Requirement
The full set of entries is to be returned word for word.

Dataset entries
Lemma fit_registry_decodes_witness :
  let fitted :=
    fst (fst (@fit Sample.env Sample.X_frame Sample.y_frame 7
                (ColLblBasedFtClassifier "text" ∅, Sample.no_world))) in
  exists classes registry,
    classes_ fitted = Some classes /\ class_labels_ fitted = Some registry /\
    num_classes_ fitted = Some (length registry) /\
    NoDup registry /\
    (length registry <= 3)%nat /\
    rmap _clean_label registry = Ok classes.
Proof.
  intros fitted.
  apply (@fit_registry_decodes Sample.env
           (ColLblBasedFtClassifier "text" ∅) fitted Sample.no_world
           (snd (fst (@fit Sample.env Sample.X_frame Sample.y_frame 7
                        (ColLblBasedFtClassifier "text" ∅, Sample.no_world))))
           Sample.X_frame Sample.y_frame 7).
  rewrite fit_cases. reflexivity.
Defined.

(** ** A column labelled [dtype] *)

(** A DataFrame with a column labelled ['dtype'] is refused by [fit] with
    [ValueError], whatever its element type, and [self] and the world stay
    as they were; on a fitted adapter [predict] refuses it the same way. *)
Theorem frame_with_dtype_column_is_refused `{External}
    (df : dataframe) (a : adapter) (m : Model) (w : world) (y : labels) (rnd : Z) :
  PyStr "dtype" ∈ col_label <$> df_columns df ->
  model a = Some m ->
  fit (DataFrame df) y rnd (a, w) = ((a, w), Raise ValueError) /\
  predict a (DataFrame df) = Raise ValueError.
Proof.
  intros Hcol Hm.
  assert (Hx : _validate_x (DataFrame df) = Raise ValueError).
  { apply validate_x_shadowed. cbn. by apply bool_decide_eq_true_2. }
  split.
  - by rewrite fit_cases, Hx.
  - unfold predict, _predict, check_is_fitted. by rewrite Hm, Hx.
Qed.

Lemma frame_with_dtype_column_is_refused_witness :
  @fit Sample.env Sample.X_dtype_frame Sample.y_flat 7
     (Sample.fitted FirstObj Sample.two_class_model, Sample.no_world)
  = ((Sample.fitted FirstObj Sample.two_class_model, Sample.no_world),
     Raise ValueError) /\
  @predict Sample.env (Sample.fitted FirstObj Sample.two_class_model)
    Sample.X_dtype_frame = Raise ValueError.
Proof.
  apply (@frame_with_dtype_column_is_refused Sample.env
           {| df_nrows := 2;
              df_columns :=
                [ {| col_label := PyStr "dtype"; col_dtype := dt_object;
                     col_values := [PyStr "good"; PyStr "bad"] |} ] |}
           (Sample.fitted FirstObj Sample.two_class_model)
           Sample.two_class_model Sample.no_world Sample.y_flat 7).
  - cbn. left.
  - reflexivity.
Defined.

Response to the task
Lemma fit_registry_decodes_witness :
  let fitted :=
    fst (fst (@fit Sample.env Sample.X_frame Sample.y_frame 7
                (ColLblBasedFtClassifier "text" ∅, Sample.no_world))) in
  exists classes registry,
    classes_ fitted = Some classes /\ class_labels_ fitted = Some registry /\
    num_classes_ fitted = Some (length registry) /\
    NoDup registry /\
    (length registry <= 3)%nat /\
    rmap _clean_label registry = Ok classes.
Proof.
  intros fitted.
  apply (@fit_registry_decodes Sample.env
           (ColLblBasedFtClassifier "text" ∅) fitted Sample.no_world
           (snd (fst (@fit Sample.env Sample.X_frame Sample.y_frame 7
                        (ColLblBasedFtClassifier "text" ∅, Sample.no_world))))
           Sample.X_frame Sample.y_frame 7).
  rewrite fit_cases. reflexivity.
Defined.

(** ** A column labelled [dtype] *)

(** A DataFrame with a column labelled ['dtype'] is refused by [fit] with
    [ValueError], whatever its element type, and [self] and the world stay
    as they were; on a fitted adapter [predict] refuses it the same way. *)
Theorem frame_with_dtype_column_is_refused `{External}
    (df : dataframe) (a : adapter) (m : Model) (w : world) (y : labels) (rnd : Z) :
  PyStr "dtype" ∈ col_label <$> df_columns df ->
  model a = Some m ->
  fit (DataFrame df) y rnd (a, w) = ((a, w), Raise ValueError) /\
  predict a (DataFrame df) = Raise ValueError.
Proof.
  intros Hcol Hm.
  assert (Hx : _validate_x (DataFrame df) = Raise ValueError).
  { apply validate_x_shadowed. cbn. by apply bool_decide_eq_true_2. }
  split.
  - by rewrite fit_cases, Hx.
  - unfold predict, _predict, check_is_fitted. by rewrite Hm, Hx.
Qed.

Lemma frame_with_dtype_column_is_refused_witness :
  @fit Sample.env Sample.X_dtype_frame Sample.y_flat 7
     (Sample.fitted FirstObj Sample.two_class_model, Sample.no_world)
  = ((Sample.fitted FirstObj Sample.two_class_model, Sample.no_world),
     Raise ValueError) /\
  @predict Sample.env (Sample.fitted FirstObj Sample.two_class_model)
    Sample.X_dtype_frame = Raise ValueError.
Proof.
  apply (@frame_with_dtype_column_is_refused Sample.env
           {| df_nrows := 2;
              df_columns :=
                [ {| col_label := PyStr "dtype"; col_dtype := dt_object;
                     col_values := [PyStr "good"; PyStr "bad"] |} ] |}
           (Sample.fitted FirstObj Sample.two_class_model)
           Sample.two_class_model Sample.no_world Sample.y_flat 7).
  - cbn. left.
  - reflexivity.
Defined.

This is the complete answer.